What is required:
Each line in the records below, from the one that contains "(order_by_sql (list_sorts q) false))" to the one that contains "db_fetch (walk_statement back", should be reproduced exactly, the first and last included.

Saved data entries
* * * * *

(** The groups of a clause, each closed off from the others where there are several. *)
Definition conjunction (groups : list string) : string :=
  match groups with
  | [] => ""
  | [g] => " WHERE " +:+ g
  | gs => " WHERE (" +:+ str_join ") AND (" gs +:+ ")"
  end.
Lemma str_join_parens l :
  l ≠ [] → str_join " AND " (map (λ g, "(" +:+ g +:+ ")") l) = "(" +:+ str_join ") AND (" l +:+ ")".
Proof.
  induction l as [|a [|b l] IH]; [done|done|]. intros _. specialize (IH ltac:(done)). simpl in *.
  rewrite IH. rewrite ?str_app_assoc. simpl. done.
Qed.
Lemma where_text_conjunction groups : where_text groups = conjunction groups.
Proof.
  destruct groups as [|a [|b l]]; [done|done|]. unfold where_text, conjunction.
  rewrite str_join_parens by done. done.
Qed.

Lemma list_filter_parts base search_fields q :
  conditions (list_filter base search_fields q) = conditions q ∧
  base_conditions (list_filter base search_fields q) =
    base_conditions q ++ match base with Some b => [b] | None => [] end ∧
  (∀ P, Forall P search_fields → Forall P (Filter.search_fields q) →
     Forall P (Filter.search_fields (list_filter base search_fields q))).
Proof.
  unfold list_filter. destruct base as [b|], search_fields as [|f fs]; simpl;
    rewrite ?app_nil_r; repeat split; done.
Qed.

End clause.

(** ** Positions in an order *)
Section order.
Context {Row Val : Type} {V : Values Row Val} {VL : ValuesLaws V}.

(** [r] stands strictly before [r'] under the sorts. *)
Definition step_entry (s : string * SortDirection) (r' r : Row) : bool * option Val * option Val :=
  (bool_decide (s.2 = Asc), cell r' s.1, cell r s.1).
Definition row_before (sorts : list (string * SortDirection)) (r r' : Row) : Prop :=
  beyond (map (λ s, step_entry s r' r) sorts) false = true.

Lemma val_cmp_refl x : val_cmp x x = Eq.
Proof. by apply val_cmp_eq. Qed.

Lemma row_before_irrefl sorts r : ¬ row_before sorts r r.
Proof.
  unfold row_before. induction sorts as [|s sorts IH]; simpl; [done|].
  destruct (cell r s.1); [|done]. by rewrite val_cmp_refl.
Qed.
Lemma row_before_asym sorts r r' : row_before sorts r r' → ¬ row_before sorts r' r.
Proof.
  unfold row_before. induction sorts as [|s sorts IH]; simpl; [done|].
  destruct (cell r s.1) as [x|], (cell r' s.1) as [y|]; try done.
  rewrite (val_cmp_antisym y x). destruct (val_cmp y x); simpl; [exact IH|..]; by case_bool_decide.
Qed.

(** Inverting every direction turns the order around. *)
Lemma beyond_negb (l : list (bool * option Val * option Val)) :
  beyond (map (λ e, (negb e.1.1, e.1.2, e.2)) l) false = beyond (map (λ e, (e.1.1, e.2, e.1.2)) l) false.
Proof.
  induction l as [|[[a x] y] l IH]; [done|]. simpl. destruct x as [x|], y as [y|]; try done.
  rewrite (val_cmp_antisym y x). by destruct (val_cmp y x), a.
Qed.

(** Where some column tells the rows apart, nothing is left to a tie. *)
Lemma beyond_tie (l : list (bool * option Val * option Val)) a x y b b' :
  (a, x, y) ∈ l → (∀ u v, x = Some u → y = Some v → val_cmp u v ≠ Eq) → beyond l b = beyond l b'.
Proof.
  intros Hin Hne. induction l as [|[[a0 x0] y0] l IH]; [by apply not_elem_of_nil in Hin|]. simpl.
  destruct x0 as [u|]; [|done]. destruct y0 as [v|]; [|done].
  apply elem_of_cons in Hin as [[= -> -> ->]|Hin].
  - specialize (Hne u v eq_refl eq_refl). by destruct (val_cmp u v).
  - destruct (val_cmp u v); [by apply IH|done|done].
Qed.

Lemma filter_sorted (P : Row → Prop) `{∀ r, Decision (P r)} sorts l1 r l2 :
  StronglySorted (row_before sorts) (l1 ++ r :: l2) →
  (∀ r', r' ∈ l1 ++ r :: l2 → P r' ↔ row_before sorts r r') →
  filter P (l1 ++ r :: l2) = l2.
Proof.
  intros Hs HP. apply StronglySorted_app in Hs as (H12 & _ & [Hr _]%StronglySorted_cons).
  rewrite filter_app, filter_cons.
  rewrite (list_filter_ext P (λ _, False) l1).
  2:{ intros x Hx. rewrite HP by set_solver. split; [|done]. intros Hb.
      eapply row_before_asym; [exact Hb|]. apply H12; [done|left]. }
  assert (filter (λ _ : Row, False) l1 = []) as -> by (clear; by induction l1).
  rewrite decide_False.
  2:{ rewrite HP by set_solver. apply row_before_irrefl. }
  simpl. rewrite (list_filter_ext P (λ _, True) l2).
  - clear. induction l2 as [|x l IH]; [done|]. rewrite filter_cons_True by done. by rewrite IH.
  - intros x Hx. rewrite HP by set_solver. split; [done|]. intros _. rewrite Forall_forall in Hr. by apply Hr.
Qed.
Lemma filter_sorted_back (P : Row → Prop) `{∀ r, Decision (P r)} sorts l1 r l2 :
  StronglySorted (row_before sorts) (l1 ++ r :: l2) →
  (∀ r', r' ∈ l1 ++ r :: l2 → P r' ↔ row_before sorts r' r) →
  filter P (l1 ++ r :: l2) = l1.
Proof.
  intros Hs HP. apply StronglySorted_app in Hs as (H12 & _ & [Hr _]%StronglySorted_cons).
  rewrite filter_app, filter_cons.
  rewrite (list_filter_ext P (λ _, True) l1).
  2:{ intros x Hx. rewrite HP by set_solver. split; [done|]. intros _. apply H12; [done|left]. }
  assert (filter (λ _ : Row, True) l1 = l1) as ->
    by (clear; induction l1 as [|x l IH]; [done|]; rewrite filter_cons_True by done; by rewrite IH).
  rewrite decide_False by (rewrite HP by set_solver; apply row_before_irrefl).
  rewrite (list_filter_ext P (λ _, False) l2).
  - assert (filter (λ _ : Row, False) l2 = []) as -> by (clear; by induction l2). by rewrite app_nil_r.
  - intros x Hx. rewrite HP by set_solver. split; [|done]. intros Hb.
    rewrite Forall_forall in Hr. eapply row_before_asym; [exact Hb|]. by apply Hr.
Qed.
End order.

(** ** Pages of a list *)
Section pages.
Context {U : Unicode} {L : Libs} {CJ : CursorJson} {CL : CursorJsonLaws CJ}.
Context {Row T : Type} {DB : ListDb Row T} {Val : Type} {V : Values Row Val} {VL : ValuesLaws V}.
Variables (table_name : string) (q : QueryFilter) (pg : PaginationParams).
(** The casts of the sort columns, the rows the filter selects, in order, and their decoding. *)
Variables (casts : list (option string)) (rows : list Row) (dec : Row → T).

Definition page_rows : nat := Z.to_nat (pagination_limit pg).
Definition bound_params : list string := (build_where_clause q).2.
Definition at_cursor (back : bool) (c : string) : QueryFilter :=
  set_cursors q (if back then None else Some c) (if back then Some c else None) (estimate_total q).
Definition row_texts (cs : list (option string)) (r : Row) : option (list string) :=
  mapM (λ x, mjoin (col_text r x.2 (cursor_type cs x.1 x.2))) (imap (λ i s, (i, s.1)) (list_sorts q)).
Definition position (cs : list (option string)) (r : Row) : option CursorPayload :=
  id ← row_id r; texts ← row_texts cs r;
  Some (payload_of (list_sorts q) (map VString texts) (uuid_to_string id)).
Definition walk_statement (back : bool) (c : string) (d : dnf) : string :=
  page_statement table_name (at_cursor back c) pg
    (and_keyset_predicate (build_where_clause q).1 (dnf_sql d (length bound_params + 1)))
    (order_by_sql (list_sorts q) back).

(** What is asked of the database: the sort columns have values that are read back from the text a
    cursor carries, and a statement answers with the rows its predicate is true of, in its
    order, up to its limit. *)
Record answers : Prop := {
  an_limit : 1 ≤ pagination_limit pg;
  an_page : pg_page pg ≤ 1;
  an_casts : sort_column_casts table_name (list_sorts q) = Ok casts;
  an_sorted : StronglySorted (row_before (list_sorts q)) rows;
  an_decode : ∀ r, r ∈ rows → from_row r = inr (dec r);
  an_id : ∀ r, r ∈ rows → ∃ u v, row_id r = Some u ∧ cell r "id" = Some v ∧
    read_as "id" (Some "uuid") (uuid_to_string u) = Some v;
  an_text : ∀ r cs i f d, r ∈ rows → cs = casts ∨ cs = [] → list_sorts q !! i = Some (f, d) →
    ∃ v text, cell r f = Some v ∧ col_text r f (cursor_type cs i f) = Some (Some text) ∧
      read_as f (mjoin (casts !! i)) text = Some v;
  an_count : db_count ("SELECT COUNT(*) FROM " +:+ table_name +:+ (build_where_clause q).1) bound_params =
    Ok (Z.of_nat (length rows));
  an_first : db_fetch (page_statement table_name q pg (build_where_clause q).1
      (order_by_sql (list_sorts q) false)) bound_params = Ok (take (S page_rows) rows);
  an_walk : ∀ r cs p c back, r ∈ rows → cs = casts ∨ cs = [] → position cs r = Some p →
    let d := keyset_dnf p casts back in
    db_fetch (walk_statement back c d) (bound_params ++ dnf_params d) =
    Ok (take (S page_rows) (filter (λ r', eval_dnf r' d = true) (if back then reverse rows else rows)));
}.
Hypothesis HA : answers.
Hypothesis Hno_cursor : cursor_after q = None ∧ cursor_before q = None.
Hypothesis Hexact : estimate_total q = false.

Lemma mapM_texts cs r (ss : list (string * SortDirection)) k :
  r ∈ rows → cs = casts ∨ cs = [] → (∀ i s, ss !! i = Some s → list_sorts q !! (k + i)%nat = Some s) →
  ∃ texts, mapM (λ x, mjoin (col_text r x.2 (cursor_type cs x.1 x.2))) (imap (λ i s, ((k + i)%nat, s.1)) ss) = Some texts ∧
    length texts = length ss ∧
    ∀ i s, ss !! i = Some s → ∃ v text, texts !! i = Some text ∧ cell r s.1 = Some v ∧
      read_as s.1 (mjoin (casts !! (k + i)%nat)) text = Some v.
Proof.
  intros Hr Hcs. revert k. induction ss as [|[f d] ss IH]; intros k Hk; [by exists []|].
  destruct (an_text HA r cs k f d Hr Hcs) as (v & text & Hcell & Htext & Hread).
  { rewrite <- (Nat.add_0_r k). by apply (Hk 0%nat). }
  destruct (IH (S k)) as (texts & Hm & Hlen & Ht).
  { intros i s Hi. specialize (Hk (S i) s Hi). by rewrite Nat.add_succ_r in Hk. }
  exists (text :: texts). cbn [imap mapM]. rewrite Nat.add_0_r. cbn [fst snd]. rewrite Htext. simpl.
  rewrite (imap_ext _ (λ i s, ((S k + i)%nat, s.1))) by (intros; simpl; by rewrite Nat.add_succ_r).
  rewrite Hm. split; [done|]. split; [simpl; by rewrite Hlen|].
  intros [|i] s Hi; simpl in Hi.
  - injection Hi as <-. exists v, text. rewrite Nat.add_0_r. done.
  - destruct (Ht i s Hi) as (v' & t' & ? & ? & Hr'). exists v', t'. rewrite Nat.add_succ_r. done.
Qed.

(** Every row has a position, whose texts read back as its columns. *)
Lemma position_spec cs r :
  r ∈ rows → cs = casts ∨ cs = [] →
  ∃ u texts, row_id r = Some u ∧
    position cs r = Some (payload_of (list_sorts q) (map VString texts) (uuid_to_string u)) ∧
    row_texts cs r = Some texts ∧ length texts = length (list_sorts q) ∧
    ∀ i s, list_sorts q !! i = Some s → ∃ v text, texts !! i = Some text ∧ cell r s.1 = Some v ∧
      read_as s.1 (mjoin (casts !! i)) text = Some v.
Proof.
  intros Hr Hcs. destruct (an_id HA r Hr) as (u & _ & Hu & _).
  destruct (mapM_texts cs r (list_sorts q) 0 Hr Hcs) as (texts & Hm & Hlen & Ht); [done|].
  exists u, texts. unfold position, row_texts. rewrite Hu. cbn [mbind option_bind].
  change (imap (λ i s, ((0 + i)%nat, s.1)) (list_sorts q)) with (imap (λ i s, (i, s.1)) (list_sorts q)) in Hm.
  by rewrite Hm.
Qed.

* * * * *

The answer:
      (order_by_sql (list_sorts q) false)) bound_params = Ok (take (S page_rows) rows);
  an_walk : ∀ r cs p c back, r ∈ rows → cs = casts ∨ cs = [] → position cs r = Some p →
    let d := keyset_dnf p casts back in
    db_fetch (walk_statement back c d) (bound_params ++ dnf_params d) =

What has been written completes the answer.